Aimee realized she meant it. She’d been huddled in her apartment for too long, and she needed time with a friend whose life wasn’t dominated by wedding plans.

“I’ll text you,” Charlene promised, and Aimee nodded.

“Thanks for coming with me, Mama,” Aimee said as the two of them drove back to her apartment.

“I was glad to. Do you want company for a while?”

“No, I’m fine, Mama. Thanks. You head on back before it gets too late.”

She knew her mother hated driving at night, and the later it got, the more nervous she was. Aimee had invited her mother to stay at her apartment, but her mother never left her elderly mutt Chopsticks alone overnight.

“Okay. See you next week.”

Her mother hugged Aimee and climbed into the ten-year-old Lincoln Town car parked beside Aimee’s own hatchback wagon. Aimee waved until her mother vanished from sight and then headed back inside her empty apartment. Packing boxes were still strewn in jumbled heaps in the living room and kitchen, where she’d had to scramble to find items she’d packed in preparation for her move.
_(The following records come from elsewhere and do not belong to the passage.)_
(** [order] decides goals about [less]: it saturates the context with the
    transitivity facts and closes contradictory branches. *)
Ltac order_sat :=
  repeat match goal with
    | H1 : less ?x ?y = true, H2 : less ?y ?z = true |- _ =>
        lazymatch goal with
        | _ : less x z = true |- _ => fail
        | _ => pose proof (less_trans x y z H1 H2)
        end
    | H1 : less ?x ?y = true, H2 : less ?z ?y = false |- _ =>
        lazymatch goal with
        | _ : less x z = true |- _ => fail
        | _ => pose proof (less_not_less_trans x y z H1 H2)
        end
    | H1 : less ?y ?x = false, H2 : less ?y ?z = true |- _ =>
        lazymatch goal with
        | _ : less x z = true |- _ => fail
        | _ => pose proof (not_less_less_trans x y z H1 H2)
        end
    end.

Ltac order :=
  order_sat;
  match goal with
  | H : less ?x ?x = true |- _ => by rewrite less_irrefl in H
  | H : less ?x ?y = true, H' : less ?x ?y = false |- _ => by rewrite H in H'
  | H : less ?x ?y = true, H' : less ?y ?x = true |- _ => by rewrite (less_asym x y H) in H'
  | _ => done
  end.

(** Unfolds interval operations to comparisons and splits on them, the
    innermost ones first. *)
Ltac flat t := lazymatch t with context [if _ then _ else _] => fail | _ => idtac end.

Ltac interval_cases :=
  unfold intersection_with, union_with, contains, empty, adjacent_to, overlaps, linear_order,
    linear_order_item, linear_order_before_item, lexicographical_order, upper_excludes_x,
    x_excluded_by_lower, traits_empty, traits_adjacent, empty_open, empty_closed, adjacent_open,
    adjacent_closed, lower_includes_x, x_included_by_upper, less_or_equal, greater_than, tmin,
    tmax in *;
  cbn [lower_bound upper_bound] in *;
  repeat first
    [ progress bool_cases
    | match goal with H : _ \/ _ |- _ => destruct H end
    | discriminate
    | match goal with
      | |- context [less ?x ?y] => flat x; flat y; destruct (less x y) eqn:?
      | H : context [less ?x ?y] |- _ =>
          flat x; flat y;
          lazymatch type of H with
          | less x y = _ => fail
          | _ => destruct (less x y) eqn:?
          end
      end; cbn [negb andb orb lower_bound upper_bound] in * ].

Section Theorems.
Context {T : Type} `{NaturalOrderLaws T}.

Lemma empty_open_spec (a : BasicInterval T) :
  empty Exclusive a = true <-> forall x, contains Exclusive a x = false.
Proof.
  split.
  - intros He x. interval_cases; order.
  - intros Hx. specialize (Hx (lower_bound a)). pose proof (less_irrefl (lower_bound a)).
    interval_cases; order.
Qed.

Lemma intersection_open_exact (a b : BasicInterval T) (x : T) :
  contains Exclusive (intersection_with Exclusive a b) x
  = contains Exclusive a x && contains Exclusive b x.
Proof. interval_cases; order. Qed.

Lemma existsb_contains (k : UpperBoundKind) (l : list (BasicInterval T)) (x : T) :
  (exists i, i ∈ l /\ contains k i x = true) <-> existsb (fun i => contains k i x) l = true.
Proof. rewrite existsb_exists. by setoid_rewrite list_elem_of_In. Qed.

Lemma without_existsb (a b : BasicInterval T) (x : T) :
  existsb (fun i => contains Exclusive i x) (without Exclusive a b)
  = contains Exclusive a x && negb (contains Exclusive b x).
Proof.
  unfold without. interval_cases; cbn [existsb app]; interval_cases; order.
Qed.

(** [without] is exact set difference for half-open intervals. *)
Theorem without_exact (a b : BasicInterval T) (x : T) :
  (exists i, i ∈ without Exclusive a b /\ contains Exclusive i x = true) <->
  contains Exclusive a x = true /\ contains Exclusive b x = false.
Proof.
  rewrite existsb_contains, without_existsb, andb_true_iff, negb_true_iff. done.
Qed.

(** the set operations on half-open intervals. *)
Theorem intersection_union_exact (a b : BasicInterval T) (x : T) :
  (contains Exclusive (intersection_with Exclusive a b) x
   = contains Exclusive a x && contains Exclusive b x) /\
  (empty Exclusive a = false -> empty Exclusive b = false ->
   adjacent_to Exclusive a b = true ->
   contains Exclusive (union_with a b) x = contains Exclusive a x || contains Exclusive b x).
Proof.
  split; [apply intersection_open_exact|]. intros Ha Hb Hadj. interval_cases; order.
Qed.

(** For non-empty half-open intervals the linear order is a strict partial
    order whose incomparable pairs are exactly the overlapping ones, and
    [overlaps] holds exactly when the intervals have an element in common. *)
Theorem linear_order_overlaps (a b c : BasicInterval T) :
  empty Exclusive a = false -> empty Exclusive b = false -> empty Exclusive c = false ->
  linear_order Exclusive a a = false /\
  (linear_order Exclusive a b = true -> linear_order Exclusive b c = true ->
   linear_order Exclusive a c = true) /\
  (overlaps Exclusive a b
   = negb (linear_order Exclusive a b) && negb (linear_order Exclusive b a)) /\
  (overlaps Exclusive a b = true <->
   exists x, contains Exclusive a x = true /\ contains Exclusive b x = true).
Proof.
  intros Ha Hb Hc. split_and!.
  - interval_cases; order.
  - intros H1 H2. interval_cases; order.
  - interval_cases; order.
  - split.
    + intros Ho. exists (tmax (lower_bound a) (lower_bound b)).
      pose proof (less_irrefl (lower_bound a)). pose proof (less_irrefl (lower_bound b)).
      interval_cases; order.
    + intros (x & H1 & H2). interval_cases; order.
Qed.

Lemma equal_false (x y : T) : equal x y = false -> less x y = true \/ less y x = true.
Proof.
  intros He. destruct (less x y) eqn:E1; [by left|]. destruct (less y x) eqn:E2; [by right|].
  pose proof (less_connected x y E1 E2) as E. by rewrite (proj2 (equal_spec x y) E) in He.
Qed.

Ltac equal_cases :=
  repeat match goal with
    | H : equal ?x ?y = true |- _ => apply equal_spec in H; try subst
    | H : equal ?x ?y = false |- _ => apply equal_false in H
    | H : context [equal ?x ?y] |- _ => destruct (equal x y) eqn:?
    | |- context [equal ?x ?y] => destruct (equal x y) eqn:?
    end.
While Aimee had been in Aspen, Tish had contacted her to ask if she minded if a client of hers stayed in Aimee’s apartment. Aimee had agreed. Her plan had been to marry Tom, start the job, assess their living quarters, and then fly back to St. Louis to finish closing up the apartment and fetch the rest of her possessions. Now she was thankful that she hadn’t cleaned out the apartment. At least she had a place to live and a job, since her supervisor at the hospital cafeteria had hired her back, no questions asked.